While the boys moved the furniture out the front door, all she could do was wait and think of her children: her two younger girls, ages 12 and 10, still in their school uniforms; the boys who were dismantling the house in a hurry; her 24-year-old daughter Martina who kept her company doing volunteer work at the hospital. Jerome's 3-year-old daughter, Samairah, serenely pushed a toy stroller across the doorstep. How could she explain this to the children?
"There are good people and bad people," she told them that afternoon. "Unfortunately, when we paid money to move into this house, we gave it to a bad person."
By 2 p.m., the living room was nearly bare. A couple of pieces of fabric hung over the wall where the TV cabinet used to be. Scraps of packing material and splinters of furniture covered the floor.
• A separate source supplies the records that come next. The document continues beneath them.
Record config_ok (c : Config) : Prop := {
  ok_mysql : 0 < mc_MaxOpenConns (cg_MySQL c) /\ 0 <= mc_MaxIdleConns (cg_MySQL c) <= mc_MaxOpenConns (cg_MySQL c)
    /\ 0 < mc_ConnMaxLifetime (cg_MySQL c);
  ok_engagement : let e := cg_Engagement c in
    0 < en_ViewerTTL e < en_ActiveRoomWindow e /\ 0 < en_StatsInterval e /\ 0 < en_ActiveRoomBatch e
    /\ 1 <= en_ActiveRoomShards e <= 1024 /\ 0 < en_LikeSnapshotInterval e;
  ok_like : let l := cg_Like c in
    0 < lc_UserRateLimit l /\ 0 < lc_UserRateWindow l /\ 0 < lc_RoomCacheTTL l /\ 0 < lc_BanCacheTTL l;
  ok_danmaku : 0 < dk_UserRateLimit (cg_Danmaku c) /\ 0 < dk_UserRateWindow (cg_Danmaku c)
    /\ Forall (fun w => w <> "") (dk_SensitiveWords (cg_Danmaku c));
  ok_gift : 1 <= gl_MaxCountPerRequest (cg_Gift c) <= 10000 /\ 0 < gl_UserRateLimit (cg_Gift c) /\ 0 < gl_UserRateWindow (cg_Gift c);
  ok_roles : cg_Roles c <> [] /\ NoDup (cg_Roles c) /\ Forall (fun r => r ∈ allowedWorkerRoles) (cg_Roles c);
  ok_kafka : let k := cg_Kafka c in
    ka_Brokers k <> [] /\ Forall (fun b => b <> "") (ka_Brokers k) /\ 0 < ka_ConsumerLease k
    /\ ka_SASLMechanism k ∈ [""; "plain"; "scram-sha-256"; "scram-sha-512"]
    /\ (ka_SASLMechanism k <> "" -> existsb kafka_role (cg_Roles c) = true -> ka_SASLUsername k <> "" /\ ka_SASLPassword k <> "");
  ok_outbox : let o := cg_Outbox c in
    0 < ou_PollInterval o /\ 1 <= ou_BatchSize o <= 1000 /\ 0 < ou_Lease o /\ 0 < ou_ProduceTimeout o;
  ok_traffic : let t := cg_Traffic c in
    0 < HotViewers t <= ProtectViewers t /\ 0 < HotDanmakuRate t <= ProtectDanmakuRate t /\ Millisecond <= RateWindow t
    /\ (rates_are_numbers t -> rates_ok t /\ fle (ProtectSampleRate t) (HotSampleRate t) = true)
    /\ (fanouts_are_numbers t -> flt zero (TargetFanoutRate t) = true /\ fle (TargetFanoutRate t) (HotFanoutRate t) = true
        /\ fle (HotFanoutRate t) (ProtectFanoutRate t) = true);
  ok_widths : Forall in_int64 [mc_ConnMaxLifetime (cg_MySQL c); cf_TokenTTL (cg_Centrifugo c); cf_SubscriptionTokenTTL (cg_Centrifugo c);
    au_TokenTTL (cg_Auth c); en_ViewerTTL (cg_Engagement c); en_ActiveRoomWindow (cg_Engagement c); ka_ConsumerLease (cg_Kafka c); ou_Lease (cg_Outbox c)] }.

Lemma splitCSV_nonempty s : Forall (fun v => v <> "") (splitCSV s).
Proof.
  apply Forall_forall. intros v Hv. unfold splitCSV in Hv. apply list_elem_of_In, filter_In in Hv as [_ Hv].
  apply negb_true_iff in Hv. by apply bool_decide_eq_false in Hv.
Qed.
Lemma check_roles_ok roles seen out : check_roles quote roles seen = Ok out ->
  length out = length roles /\ NoDup out /\ Forall (fun r => r ∈ allowedWorkerRoles /\ r ∉ seen) out.
Proof.
  revert seen out. induction roles as [|role roles IH]; intros seen out; cbn [check_roles].
  - intros [= <-]. split; [done|]. by split; [apply NoDup_nil|].
  - case_bool_decide as Hallowed; cbn [negb]; [|done]. case_bool_decide as Hseen; [done|].
    intros Hrun. apply res_bind_ok in Hrun as (rest & Hrest & [= <-]). apply IH in Hrest as (Hlen & Hnd & Hall).
    split; [cbn; lia|]. split.
    + apply NoDup_cons. split; [|done]. intros Hin. rewrite Forall_forall in Hall. destruct (Hall _ Hin) as [_ Hn]. apply Hn. by left.
    + apply Forall_cons. split; [done|]. eapply Forall_impl; [exact Hall|]. intros r [Hr Hns]. split; [done|]. intros Hin. apply Hns. by right.
Qed.
Lemma rates_in_range hot protect min :
  fle hot zero = false -> flt one hot = false -> fle protect zero = false -> flt hot protect = false -> fle min zero = false -> flt one min = false ->
  Forall (fun r => is_nan r = false) [min; hot; protect] ->
  Forall (fun r => flt zero r = true /\ fle r one = true) [min; hot; protect].
Proof.
  intros Hh1 Hh2 Hp1 Hp2 Hm1 Hm2 Hnum. apply Forall_cons in Hnum as [Hmn Hnum]. apply Forall_cons in Hnum as [Hhn Hnum].
  apply Forall_cons in Hnum as [Hpn _]. assert (Hone : is_nan one = false) by by vm_compute.
  assert (Hpos : forall x, is_nan x = false -> fle x zero = false -> flt zero x = true) by (intros x Hx Hf; by apply flt_of_not_le).
  repeat (apply Forall_cons; split); [..|done]; (split; [by apply Hpos|]).
  - by apply fle_of_not_lt.
  - by apply fle_of_not_lt.
  - apply (fle_trans_positive _ hot); [by apply Hpos|by apply fle_of_not_lt..].
Qed.

Lemma load_roles_ok roles : load_roles getenv quote = Ok roles ->
  roles <> [] /\ NoDup roles /\ Forall (fun r => r ∈ allowedWorkerRoles) roles.
Proof.
  unfold load_roles. destruct (splitCSV _) as [|r0 rs]; [done|]. intros Hr. apply check_roles_ok in Hr as (Hlen & Hnd & Hall).
  split; [by intros ->|]. split; [done|]. eapply Forall_impl; [exact Hall|]. by intros ? [].
Qed.
Lemma load_kafka_ok roles k : load_kafka getenv roles = Ok k ->
  ka_Brokers k <> [] /\ Forall (fun b => b <> "") (ka_Brokers k) /\ 0 < ka_ConsumerLease k
  /\ ka_SASLMechanism k ∈ [""; "plain"; "scram-sha-256"; "scram-sha-512"]
  /\ (ka_SASLMechanism k <> "" -> existsb kafka_role roles = true -> ka_SASLUsername k <> "" /\ ka_SASLPassword k <> "")
  /\ in_int64 (ka_ConsumerLease k).
Proof.
  unfold load_kafka. case_bool_decide as Hb; [done|]. intros Hrun. apply res_bind_ok in Hrun as (tls & _ & Hrun).
  case_bool_decide as Hm; cbn [negb] in Hrun; [|done].
  destruct (negb (bool_decide (ToLower (TrimSpace (getenv "KAFKA_SASL_MECHANISM")) = "")) && needsKafkaCredentials getenv roles && _) eqn:Ecred in Hrun; [done|].
  load. cbn [ka_Brokers ka_ConsumerLease ka_SASLMechanism ka_SASLUsername ka_SASLPassword].
  split; [done|]. split; [apply splitCSV_nonempty|]. split; [done|]. split; [done|]. split; [|by eapply ParseDuration_int64].
  intros Hne Hrole. rewrite bool_decide_eq_false_2 in Ecred by done. unfold needsKafkaCredentials in Ecred.
  assert (Hneeds : (if bool_decide (TrimSpace (getenv "WORKER_ROLES") = "") then true else existsb kafka_role roles) = true) by (by case_bool_decide).
  rewrite Hneeds in Ecred. cbn [negb andb] in Ecred. apply orb_false_iff in Ecred as [Hu%bool_decide_eq_false Hp%bool_decide_eq_false]. done.
Qed.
Inside the garage, Melesia's son Tavares pulled an electric drill down from a high shelf still cluttered with belongings.
He blamed all of this on a man named Mark Guerette.
Throughout his troubled life, Mark sold drugs and rip-off Corningware and mortgages and credit scores, and finally the fantastical notion that empty houses shouldn't be empty as long as there are people who need them. With a firm handshake, a pious demeanor, and an official-looking lease, Mark had offered Terry Smith a chance to make a home for his family. But in the course of a few months, Mark's plan had gone terribly wrong.
"He's a crook," said Tavares. "And I hope I can tell him that to his face."
Like most salesmen, Mark Guerette has a story. The story he told about his long and varied career was a story about finding God, in which Mark censored the curse words he said as a teenager and broke into blue-collar grammar only when recalling the most difficult parts of his past. Now 47, with a pale, youthful face and short brown hair, he spoke with a constant hint of a smile, like a schoolboy who's done something bad and wants to be caught.
"I tried taking my life for the first time at the age of 16," he said, "because I just couldn't take my parents anymore." In fact, they weren't really his parents at all, just some people who made him miserable. He said these people abused him, screamed at him, and put duct tape all around his shoes when any other kid in Nashua, New Hampshire, would have gotten a new pair.
After renouncing his adoptive parents' care as well as their religion, Mark got a job as a prep cook at the Chart House in Nashua and discovered the healing trifecta of LSD, pot, and alcohol. His drug habits would follow him well into his 30s — until he decided to give them up for God.
As an adult, Mark was prone to less conventional ways of making money: first dealing drugs in Massachusetts in his 20s, then, going door-to-door selling 30-piece sets of glass cookware when his girlfriend, Angie, ended up pregnant with their first daughter in 1990. After the cookware company "made some bad investments," he and Angie packed up a U-Haul van and drove to Florida. Ending up in Hollywood, he took a string of odd jobs and spent every night drinking a case of beers and fishing on a catwalk over the Intracoastal.